(* ===== verification/VndState.v ===== *)
(** The data of the Bluetooth vendor library (src/mediatek/bluetooth/libbt-vendor): the record
    kept in NVRAM and its defaults, the globals of radiomod.c, radiomgr.c and mtk.c, and the
    calls to the stack, to NVRAM and to the system. *)
From S2P Require Import Prelude.

(** ** The NVRAM record *)

(** [ap_nvram_btradio_struct] *)
Record nvram := mk_nvram {
  addr : list Z;
  Voice : list Z;
  Codec : list Z;
  Radio : list Z;
  Sleep : list Z;
  BtFTR : list Z;
  TxPWOffset : list Z;
  CoexAdjust : list Z;
  Radio_ext : list Z;
  TxPWOffset_ext : list Z;
  Reserved1 : list Z;
  Reserved2 : list Z;
  Reserved3 : list Z;
  Reserved4 : list Z
}.

(** [sizeof(ap_nvram_btradio_struct)]; the fields are arrays of [unsigned char], so there is
    no padding. *)
Definition nvram_sizes : list nat := [6; 2; 4; 6; 7; 2; 3; 6; 2; 4; 2; 4; 8; 8]%nat.
Definition nvram_size : nat := sum_list nvram_sizes.

(** The record as octets, [BT_NVRAM_DATA_T.raw]. *)
Definition nvram_fields (n : nvram) : list (list Z) :=
  [addr n; Voice n; Codec n; Radio n; Sleep n; BtFTR n; TxPWOffset n; CoexAdjust n; Radio_ext n;
   TxPWOffset_ext n; Reserved1 n; Reserved2 n; Reserved3 n; Reserved4 n].
Definition raw (n : nvram) : list Z := concat (nvram_fields n).

(** Reading the octets through the other member of the union. *)
Definition field (l : list Z) (k : nat) : list Z :=
  take (nth k nvram_sizes 0%nat) (drop (sum_list (take k nvram_sizes)) l).
Definition of_raw (l : list Z) : nvram :=
  mk_nvram (field l 0) (field l 1) (field l 2) (field l 3) (field l 4) (field l 5) (field l 6) (field l 7)
    (field l 8) (field l 9) (field l 10) (field l 11) (field l 12) (field l 13).

Definition set_addr (n : nvram) (a : list Z) : nvram :=
  mk_nvram a (Voice n) (Codec n) (Radio n) (Sleep n) (BtFTR n) (TxPWOffset n) (CoexAdjust n) (Radio_ext n)
    (TxPWOffset_ext n) (Reserved1 n) (Reserved2 n) (Reserved3 n) (Reserved4 n).

(** Octets in every field, as many as the structure has. *)
Definition nvram_ok (n : nvram) : Prop :=
  map length (nvram_fields n) = nvram_sizes /\ Forall (Forall is_u8) (nvram_fields n).

(** ** Defaults *)
Section Defaults.
(** [__MTK_MERGE_INTERFACE_SUPPORT__] and [__MTK_BT_I2S_SUPPORT__] *)
Context (merge_interface i2s : bool).

Definition stBtDefault_6628 : nvram := mk_nvram
  [0x00; 0x00; 0x46; 0x66; 0x28; 0x01] [0x60; 0x00]
  (if merge_interface then [0x63; 0x10; 0x00; 0x00] else [0x23; 0x10; 0x00; 0x00])
  [0x07; 0x80; 0x00; 0x06; 0x05; 0x07] [0x03; 0x40; 0x1F; 0x40; 0x1F; 0x00; 0x04] [0x80; 0x00]
  [0xFF; 0xFF; 0xFF] [0; 0; 0; 0; 0; 0] [0; 0] [0; 0; 0; 0]
  [0; 0] [0; 0; 0; 0] [0; 0; 0; 0; 0; 0; 0; 0] [0; 0; 0; 0; 0; 0; 0; 0].

Definition stBtDefault_6630 : nvram := mk_nvram
  [0x00; 0x00; 0x46; 0x66; 0x30; 0x01] [0x60; 0x00]
  (if merge_interface then [0x63; 0x10; 0x00; 0x00]
   else if i2s then [0x03; 0x10; 0x00; 0x02] else [0x23; 0x10; 0x00; 0x00])
  [0x07; 0x80; 0x00; 0x06; 0x07; 0x07] [0x03; 0x40; 0x1F; 0x40; 0x1F; 0x00; 0x04] [0x80; 0x00]
  [0xFF; 0xFF; 0xFF] [0; 0; 0; 0; 0; 0] [0; 0] [0; 0; 0; 0]
  [0; 0] [0; 0; 0; 0] [0; 0; 0; 0; 0; 0; 0; 0] [0; 0; 0; 0; 0; 0; 0; 0].

Definition stBtDefault_6632 : nvram := mk_nvram
  [0x00; 0x00; 0x46; 0x66; 0x32; 0x01] [0x60; 0x00]
  (if merge_interface then [0x63; 0x10; 0x00; 0x00]
   else if i2s then [0x21; 0x10; 0x00; 0x00] else [0x23; 0x10; 0x00; 0x00])
  [0x07; 0x00; 0x00; 0x00; 0x05; 0x07] [0x03; 0x40; 0x06; 0x40; 0x06; 0x00; 0x00] [0x80; 0x00]
  [0xFF; 0xFF; 0xFF] [0; 0; 0; 0; 0; 0] [0; 0] [0xFF; 0xFF; 0xFF; 0x00]
  [0; 0] [0; 0; 0; 0] [0; 0; 0; 0; 0; 0; 0; 0] [0; 0; 0; 0; 0; 0; 0; 0].

(** The initialisers of the last fields are of the sizes of other fields; all are zero. *)
Definition stBtDefault_7662 : nvram := mk_nvram
  [0x00; 0x00; 0x46; 0x66; 0x28; 0x01] [0x60; 0x00] [0x63; 0x10; 0x00; 0x00]
  [0x07; 0x80; 0x00; 0x06; 0x05; 0x07] [0x03; 0x40; 0x1F; 0x40; 0x1F; 0x00; 0x04] [0x80; 0x00]
  [0xFF; 0xFF; 0xFF] [0; 0; 0; 0; 0; 0] [0; 0] [0; 0; 0; 0]
  [0; 0] [0; 0; 0; 0] [0; 0; 0; 0; 0; 0; 0; 0] [0; 0; 0; 0; 0; 0; 0; 0].

Definition stBtDefault_consys : nvram := mk_nvram
  [0x00; 0x00; 0x46; 0x00; 0x00; 0x01] [0x60; 0x00] [0x23; 0x10; 0x00; 0x00]
  [0x07; 0x80; 0x00; 0x06; 0x07; 0x07] [0x03; 0x40; 0x1F; 0x40; 0x1F; 0x00; 0x04] [0x80; 0x00]
  [0xFF; 0xFF; 0xFF] [0; 0; 0; 0; 0; 0] [0; 0] [0; 0; 0; 0]
  [0; 0] [0; 0; 0; 0] [0; 0; 0; 0; 0; 0; 0; 0] [0; 0; 0; 0; 0; 0; 0; 0].
End Defaults.

(** The chips of which the digital die is the application processor. *)
Definition consys_chips : list Z :=
  [0x8163; 0x8127; 0x8167; 0x6582; 0x6592; 0x6752; 0x0321; 0x0335; 0x0337; 0x6580; 0x6570; 0x6755; 0x6797;
   0x6757; 0x6759; 0x6763; 0x6758; 0x6739; 0x6771; 0x6775].

(** ** Globals *)

(** The functions of the initialisation scripts, [GORMcmd_HCC_*]. *)
Inductive command :=
  | Get_Local_BD_Addr | Set_Local_BD_Addr | Set_LinkKeyType | Set_UnitKey | Set_Encryption | Set_PinCodeType
  | Set_Voice | Set_PCM | Set_Radio | Set_TX_Power_Offset | Set_Sleep_Timeout | Coex_Performance_Adjust
  | Set_BT_FTR | Set_OSC_Info | Set_LPO_Info | Set_PTA | Set_BLEPTA | Set_Internal_PTA_1 | Set_Internal_PTA_2
  | Set_RF_Reg_100 | RESET | Set_FW_SysLog | Set_SSP_Debug_Mode.

#[export] Instance command_eq_dec : EqDecision command.
Proof. solve_decision. Defined.

Inductive HCI_CMD_STATUS_T := CMD_SUCCESS | CMD_FAIL | CMD_PENDING | CMD_TERMINATE.

#[export] Instance status_eq_dec : EqDecision HCI_CMD_STATUS_T.
Proof. solve_decision. Defined.

(** The functions handed to [xmit_cb]. *)
Inductive handler := GORMevt_HCE_Get_Local_BD_Addr | GORMevt_HCE_Common_Complete.

#[export] Instance handler_eq_dec : EqDecision handler.
Proof. solve_decision. Defined.

(** A script is an array that ends with a null function pointer; [None] is the null pointer. *)
Record vstate := mk_vstate {
  bt_vnd_cbacks : bool;
  bt_fd : Z;
  chip_id : Z;
  bt_nvram : nvram;
  cur_script : option (list command);
  wOpCode : Z;
  cmd_status : HCI_CMD_STATUS_T;
  fgGetEFUSE : bool;
  ucDefaultAddr : list Z;
  worker_thread_running : bool
}.

Definition ucZeroAddr : list Z := repeat 0 6.

Definition with_cbacks (s : vstate) (b : bool) : vstate :=
  mk_vstate b (bt_fd s) (chip_id s) (bt_nvram s) (cur_script s) (wOpCode s) (cmd_status s) (fgGetEFUSE s)
    (ucDefaultAddr s) (worker_thread_running s).
Definition with_fd (s : vstate) (fd : Z) : vstate :=
  mk_vstate (bt_vnd_cbacks s) fd (chip_id s) (bt_nvram s) (cur_script s) (wOpCode s) (cmd_status s) (fgGetEFUSE s)
    (ucDefaultAddr s) (worker_thread_running s).
(** [btinit] as a whole. *)
Definition with_btinit (s : vstate) (chip : Z) (n : nvram) (script : option (list command)) : vstate :=
  mk_vstate (bt_vnd_cbacks s) (bt_fd s) chip n script (wOpCode s) (cmd_status s) (fgGetEFUSE s)
    (ucDefaultAddr s) (worker_thread_running s).
Definition with_addr (s : vstate) (a : list Z) : vstate :=
  with_btinit s (chip_id s) (set_addr (bt_nvram s) a) (cur_script s).
Definition with_opcode (s : vstate) (op : Z) : vstate :=
  mk_vstate (bt_vnd_cbacks s) (bt_fd s) (chip_id s) (bt_nvram s) (cur_script s) op (cmd_status s) (fgGetEFUSE s)
    (ucDefaultAddr s) (worker_thread_running s).
Definition with_status (s : vstate) (c : HCI_CMD_STATUS_T) : vstate :=
  mk_vstate (bt_vnd_cbacks s) (bt_fd s) (chip_id s) (bt_nvram s) (cur_script s) (wOpCode s) c (fgGetEFUSE s)
    (ucDefaultAddr s) (worker_thread_running s).
Definition with_efuse (s : vstate) (b : bool) : vstate :=
  mk_vstate (bt_vnd_cbacks s) (bt_fd s) (chip_id s) (bt_nvram s) (cur_script s) (wOpCode s) (cmd_status s) b
    (ucDefaultAddr s) (worker_thread_running s).
Definition with_default (s : vstate) (a : list Z) : vstate :=
  mk_vstate (bt_vnd_cbacks s) (bt_fd s) (chip_id s) (bt_nvram s) (cur_script s) (wOpCode s) (cmd_status s)
    (fgGetEFUSE s) a (worker_thread_running s).
Definition with_running (s : vstate) (b : bool) : vstate :=
  mk_vstate (bt_vnd_cbacks s) (bt_fd s) (chip_id s) (bt_nvram s) (cur_script s) (wOpCode s) (cmd_status s)
    (fgGetEFUSE s) (ucDefaultAddr s) b.

(** The static initialisers. *)
Definition nvram0 : nvram := of_raw (repeat 0 nvram_size).
Definition vstate0 : vstate := mk_vstate false (-1) 0 nvram0 None 0 CMD_SUCCESS false ucZeroAddr false.

(** ** Calls *)
Inductive prop := persist_bt_syslog_enable | persist_bt_sspdebug_enable | persist_mtk_wcn_combo_chipid
  | service_nvram_init.

(** Buffers and descriptors are numbers; a buffer of the stack is 0 when none was allocated.
    [Cevent] is the stack's buffer with the octets of an event, being given back. *)
Inductive vcall :=
  | Calloc (size : Z)
  | Cdealloc (p : Z)
  | Cevent (evt : list Z)
  | Cxmit (op : Z) (p : Z) (len : Z) (bytes : list Z) (h : handler)
  | Cfwcfg (result : Z)
  | Cepilog (result : Z)
  | Cproperty_get (k : prop)
  | Cusleep (us : Z)
  | CNVM_GetFileDesc (isread : Z)
  | CNVM_CloseFileDesc (fd : Z)
  | Clseek (fd : Z) (off : Z)
  | Cread (fd : Z) (n : Z)
  | Cwrite (fd : Z) (data : list Z)
  | Copen_urandom
  | Copen_uart
  | Cclose (fd : Z)
  | Ctime
  | Cgettimeofday
  | Csrand (seed : Z)
  | Crand
  | Cpthread_create
  | Cpthread_join.

(** The value returned ([tv_usec] for [gettimeofday]), the octets a call fills in, and the
    record size and number of [NVM_GetFileDesc]. *)
Record vresp := mk_vresp { rv : Z; rdata : list Z; rrec_size : Z; rrec_num : Z }.

(** ** The record and its octets *)
Create HintDb vnd discriminated.

Lemma firstn_length_app {A} (l k : list A) n : length l = n -> take n (l ++ k) = l.
Proof. intros <-. apply take_app_length. Qed.

Lemma skipn_length_app {A} (l k : list A) n m : length l = n -> drop (n + m) (l ++ k) = drop m k.
Proof. intros <-. by rewrite drop_app_add. Qed.

Lemma raw_length n : nvram_ok n -> length (raw n) = nvram_size.
Proof.
  intros [Hl _]. unfold raw, nvram_size. rewrite length_concat. by rewrite Hl.
Qed.

(** A field of the concatenation is that list. *)
Lemma field_concat (ls : list (list Z)) k :
  map length ls = nvram_sizes -> (k < length nvram_sizes)%nat -> field (concat ls) k = nth k ls [].
Proof.
  intros Hl Hk. unfold field. rewrite <- Hl. clear Hl Hk.
  revert k. induction ls as [|l ls IH]; intros k; [by destruct k|].
  destruct k as [|k]; simpl; [apply firstn_length_app; reflexivity|].
  rewrite skipn_length_app by done. apply IH.
Qed.

(** The two views of the NVRAM record agree: a record survives being copied out as octets
    and back, and so do the octets; the record is 64 octets long. *)
Theorem nvram_roundtrip (n : nvram) (l : list Z) :
  nvram_ok n -> length l = nvram_size ->
  of_raw (raw n) = n /\ raw (of_raw l) = l /\ length (raw n) = 64%nat.
Proof.
  intros Hn Hl. split; [|split].
  - destruct Hn as [Hs _]. unfold of_raw, raw. rewrite !field_concat by (done || (simpl; lia)). by destruct n.
  - do 64 (destruct l as [|? l]; [discriminate Hl|]). by destruct l.
  - by rewrite raw_length.
Qed.

Lemma nvram_roundtrip_witness :
  of_raw (raw (stBtDefault_6632 false true)) = stBtDefault_6632 false true.
Proof.
  apply (nvram_roundtrip _ (repeat 0 64)); [|reflexivity]. split; [reflexivity|].
  apply (bool_decide_unpack _); vm_compute; exact I.
Defined.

→ **WHAT TO PRODUCE**: Referring to the material above, set down exactly the lines between the line with "Definition nvram_fields (n" and the line with "Definition set_addr (n", inclusive, and no other lines.

→ **TASK RESULT**:
Definition nvram_fields (n : nvram) : list (list Z) :=
  [addr n; Voice n; Codec n; Radio n; Sleep n; BtFTR n; TxPWOffset n; CoexAdjust n; Radio_ext n;
   TxPWOffset_ext n; Reserved1 n; Reserved2 n; Reserved3 n; Reserved4 n].
Definition raw (n : nvram) : list Z := concat (nvram_fields n).

(** Reading the octets through the other member of the union. *)
Definition field (l : list Z) (k : nat) : list Z :=
  take (nth k nvram_sizes 0%nat) (drop (sum_list (take k nvram_sizes)) l).
Definition of_raw (l : list Z) : nvram :=
  mk_nvram (field l 0) (field l 1) (field l 2) (field l 3) (field l 4) (field l 5) (field l 6) (field l 7)
    (field l 8) (field l 9) (field l 10) (field l 11) (field l 12) (field l 13).

Definition set_addr (n : nvram) (a : list Z) : nvram :=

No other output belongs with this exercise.